* **Exercise directions**
Look below for the lines from the one with "(** What is added to an ipyleaflet map. *)" to the one with "(draggable : bool)", and copy exactly those lines, both ends included.

═════ The data

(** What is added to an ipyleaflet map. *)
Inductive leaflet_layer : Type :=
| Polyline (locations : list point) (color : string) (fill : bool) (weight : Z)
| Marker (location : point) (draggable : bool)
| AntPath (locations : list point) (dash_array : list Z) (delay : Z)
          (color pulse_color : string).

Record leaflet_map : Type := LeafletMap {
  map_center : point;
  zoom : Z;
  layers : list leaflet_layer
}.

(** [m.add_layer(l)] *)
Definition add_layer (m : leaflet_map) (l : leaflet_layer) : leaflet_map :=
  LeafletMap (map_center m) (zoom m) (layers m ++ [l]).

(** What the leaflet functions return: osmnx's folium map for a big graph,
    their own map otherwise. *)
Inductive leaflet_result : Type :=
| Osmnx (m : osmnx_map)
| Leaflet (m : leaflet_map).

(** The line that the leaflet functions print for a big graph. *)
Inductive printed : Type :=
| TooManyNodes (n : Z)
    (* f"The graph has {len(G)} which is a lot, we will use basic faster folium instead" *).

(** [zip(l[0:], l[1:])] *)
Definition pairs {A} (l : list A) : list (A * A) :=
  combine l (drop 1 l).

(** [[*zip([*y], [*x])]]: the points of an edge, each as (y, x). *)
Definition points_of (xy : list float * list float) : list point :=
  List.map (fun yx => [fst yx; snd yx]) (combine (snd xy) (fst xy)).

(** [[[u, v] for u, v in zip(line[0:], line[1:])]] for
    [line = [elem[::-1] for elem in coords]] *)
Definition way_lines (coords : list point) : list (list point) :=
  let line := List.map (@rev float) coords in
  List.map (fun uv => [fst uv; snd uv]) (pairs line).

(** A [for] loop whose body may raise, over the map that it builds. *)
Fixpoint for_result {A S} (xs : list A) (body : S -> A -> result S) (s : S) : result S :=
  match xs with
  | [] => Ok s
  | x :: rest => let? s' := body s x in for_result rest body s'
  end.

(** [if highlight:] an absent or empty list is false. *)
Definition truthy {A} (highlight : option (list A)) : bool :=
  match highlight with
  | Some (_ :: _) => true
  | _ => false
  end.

══════════
═════ The data

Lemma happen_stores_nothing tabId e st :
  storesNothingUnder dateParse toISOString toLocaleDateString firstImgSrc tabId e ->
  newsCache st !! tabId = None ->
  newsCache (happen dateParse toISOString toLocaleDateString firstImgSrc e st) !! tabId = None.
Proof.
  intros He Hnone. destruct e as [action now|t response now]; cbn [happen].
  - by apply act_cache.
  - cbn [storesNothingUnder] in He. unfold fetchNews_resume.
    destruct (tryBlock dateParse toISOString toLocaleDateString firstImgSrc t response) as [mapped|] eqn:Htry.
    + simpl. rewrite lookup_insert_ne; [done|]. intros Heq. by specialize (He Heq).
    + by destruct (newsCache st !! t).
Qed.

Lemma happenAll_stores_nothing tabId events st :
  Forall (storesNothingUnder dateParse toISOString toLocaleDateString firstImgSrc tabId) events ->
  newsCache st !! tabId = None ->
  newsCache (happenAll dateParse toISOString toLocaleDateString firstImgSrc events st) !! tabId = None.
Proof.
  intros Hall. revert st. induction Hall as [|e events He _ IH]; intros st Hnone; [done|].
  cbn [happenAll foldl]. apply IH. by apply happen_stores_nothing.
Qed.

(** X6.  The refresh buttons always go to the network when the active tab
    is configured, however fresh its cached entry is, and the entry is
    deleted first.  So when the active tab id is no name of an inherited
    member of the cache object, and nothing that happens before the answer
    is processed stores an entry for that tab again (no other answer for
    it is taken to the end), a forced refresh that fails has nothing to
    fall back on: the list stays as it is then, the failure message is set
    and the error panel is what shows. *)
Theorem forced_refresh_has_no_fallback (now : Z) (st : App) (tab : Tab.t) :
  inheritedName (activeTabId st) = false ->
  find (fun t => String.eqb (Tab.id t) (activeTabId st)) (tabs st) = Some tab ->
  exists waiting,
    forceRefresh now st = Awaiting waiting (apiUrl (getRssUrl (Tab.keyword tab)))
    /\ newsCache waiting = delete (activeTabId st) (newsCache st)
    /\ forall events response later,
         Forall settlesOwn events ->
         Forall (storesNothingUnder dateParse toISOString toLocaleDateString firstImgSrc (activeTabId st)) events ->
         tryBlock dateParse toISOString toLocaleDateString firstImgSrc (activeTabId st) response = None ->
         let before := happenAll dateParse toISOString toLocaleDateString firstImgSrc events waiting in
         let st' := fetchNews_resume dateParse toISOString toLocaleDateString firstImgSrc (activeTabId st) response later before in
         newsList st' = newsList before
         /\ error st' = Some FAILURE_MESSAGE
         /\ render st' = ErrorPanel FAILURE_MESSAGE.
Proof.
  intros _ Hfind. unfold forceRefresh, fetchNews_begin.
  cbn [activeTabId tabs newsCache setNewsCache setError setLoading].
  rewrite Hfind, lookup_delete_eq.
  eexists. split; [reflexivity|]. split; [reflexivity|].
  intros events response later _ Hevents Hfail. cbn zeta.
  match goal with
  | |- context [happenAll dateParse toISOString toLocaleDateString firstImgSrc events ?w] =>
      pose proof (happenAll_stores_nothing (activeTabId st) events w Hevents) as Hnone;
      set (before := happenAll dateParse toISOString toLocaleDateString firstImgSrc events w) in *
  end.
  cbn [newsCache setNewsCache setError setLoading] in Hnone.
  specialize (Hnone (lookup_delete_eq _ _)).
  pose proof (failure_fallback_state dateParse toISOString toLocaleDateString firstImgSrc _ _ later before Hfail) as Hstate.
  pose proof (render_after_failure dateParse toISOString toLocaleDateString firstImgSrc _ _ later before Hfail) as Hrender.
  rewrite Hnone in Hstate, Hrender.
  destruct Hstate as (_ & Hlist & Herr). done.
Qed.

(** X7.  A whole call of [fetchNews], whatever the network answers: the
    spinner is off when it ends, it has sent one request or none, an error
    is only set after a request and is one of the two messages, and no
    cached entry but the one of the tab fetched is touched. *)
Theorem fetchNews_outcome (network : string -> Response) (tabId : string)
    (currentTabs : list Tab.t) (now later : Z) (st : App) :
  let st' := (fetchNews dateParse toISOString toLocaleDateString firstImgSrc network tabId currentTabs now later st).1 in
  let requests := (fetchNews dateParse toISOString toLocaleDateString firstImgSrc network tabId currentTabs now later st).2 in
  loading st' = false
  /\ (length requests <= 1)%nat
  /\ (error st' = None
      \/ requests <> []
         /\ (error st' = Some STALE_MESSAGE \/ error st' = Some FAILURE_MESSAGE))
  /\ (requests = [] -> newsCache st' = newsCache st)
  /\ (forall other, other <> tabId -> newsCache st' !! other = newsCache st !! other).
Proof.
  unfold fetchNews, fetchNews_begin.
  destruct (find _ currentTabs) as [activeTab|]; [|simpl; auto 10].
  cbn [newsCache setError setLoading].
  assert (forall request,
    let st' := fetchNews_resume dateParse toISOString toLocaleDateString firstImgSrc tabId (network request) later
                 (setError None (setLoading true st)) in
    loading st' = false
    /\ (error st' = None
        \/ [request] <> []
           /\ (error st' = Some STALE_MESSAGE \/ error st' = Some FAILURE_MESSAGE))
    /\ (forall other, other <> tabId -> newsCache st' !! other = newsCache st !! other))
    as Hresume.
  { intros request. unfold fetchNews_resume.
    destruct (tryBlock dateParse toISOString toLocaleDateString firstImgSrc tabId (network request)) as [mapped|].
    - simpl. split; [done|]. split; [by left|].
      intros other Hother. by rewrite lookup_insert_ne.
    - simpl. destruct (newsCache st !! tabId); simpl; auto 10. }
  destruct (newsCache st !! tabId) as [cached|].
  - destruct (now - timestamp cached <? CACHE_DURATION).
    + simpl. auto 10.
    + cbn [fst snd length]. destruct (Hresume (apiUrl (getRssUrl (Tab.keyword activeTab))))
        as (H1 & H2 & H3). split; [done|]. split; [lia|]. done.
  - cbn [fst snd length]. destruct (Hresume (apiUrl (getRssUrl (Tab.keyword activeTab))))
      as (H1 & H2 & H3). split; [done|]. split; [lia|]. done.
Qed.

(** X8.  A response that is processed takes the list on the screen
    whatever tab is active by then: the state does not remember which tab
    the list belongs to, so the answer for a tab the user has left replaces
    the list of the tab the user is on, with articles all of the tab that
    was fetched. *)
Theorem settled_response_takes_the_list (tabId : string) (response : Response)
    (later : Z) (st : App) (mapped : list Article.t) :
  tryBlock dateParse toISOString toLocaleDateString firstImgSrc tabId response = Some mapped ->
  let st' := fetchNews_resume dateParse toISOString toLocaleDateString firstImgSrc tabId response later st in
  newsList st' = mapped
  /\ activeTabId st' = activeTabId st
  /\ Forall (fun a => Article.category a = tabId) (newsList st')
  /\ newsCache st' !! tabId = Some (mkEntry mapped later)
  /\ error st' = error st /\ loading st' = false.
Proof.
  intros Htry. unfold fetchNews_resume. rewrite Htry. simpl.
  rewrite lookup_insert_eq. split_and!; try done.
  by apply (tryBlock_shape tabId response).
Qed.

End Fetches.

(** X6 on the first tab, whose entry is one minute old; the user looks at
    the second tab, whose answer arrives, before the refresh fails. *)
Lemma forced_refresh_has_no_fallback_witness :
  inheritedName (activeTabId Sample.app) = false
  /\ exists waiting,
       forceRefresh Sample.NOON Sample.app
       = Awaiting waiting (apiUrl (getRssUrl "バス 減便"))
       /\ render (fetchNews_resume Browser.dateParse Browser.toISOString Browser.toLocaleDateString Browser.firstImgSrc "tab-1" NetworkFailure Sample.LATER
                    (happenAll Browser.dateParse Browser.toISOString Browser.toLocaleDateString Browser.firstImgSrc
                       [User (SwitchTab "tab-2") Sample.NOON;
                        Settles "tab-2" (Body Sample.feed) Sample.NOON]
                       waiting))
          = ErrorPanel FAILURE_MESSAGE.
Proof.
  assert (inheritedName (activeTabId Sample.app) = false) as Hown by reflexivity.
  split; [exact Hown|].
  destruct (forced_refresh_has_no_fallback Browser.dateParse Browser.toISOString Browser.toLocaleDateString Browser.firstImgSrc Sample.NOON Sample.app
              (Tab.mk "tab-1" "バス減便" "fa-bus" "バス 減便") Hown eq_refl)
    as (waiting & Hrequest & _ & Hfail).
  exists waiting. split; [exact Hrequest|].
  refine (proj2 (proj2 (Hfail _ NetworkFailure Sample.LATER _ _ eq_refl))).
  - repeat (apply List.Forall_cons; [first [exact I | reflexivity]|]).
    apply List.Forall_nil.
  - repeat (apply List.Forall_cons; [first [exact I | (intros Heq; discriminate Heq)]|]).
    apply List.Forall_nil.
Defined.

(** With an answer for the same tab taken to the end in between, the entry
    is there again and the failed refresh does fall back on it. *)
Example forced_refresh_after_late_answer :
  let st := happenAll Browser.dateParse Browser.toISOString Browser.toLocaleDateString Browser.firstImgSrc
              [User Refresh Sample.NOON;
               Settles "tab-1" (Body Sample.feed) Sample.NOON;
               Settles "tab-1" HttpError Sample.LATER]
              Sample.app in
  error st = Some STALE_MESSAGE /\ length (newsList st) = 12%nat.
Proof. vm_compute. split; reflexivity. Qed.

══════════

* **Output**
(** What is added to an ipyleaflet map. *)
Inductive leaflet_layer : Type :=
| Polyline (locations : list point) (color : string) (fill : bool) (weight : Z)
| Marker (location : point) (draggable : bool)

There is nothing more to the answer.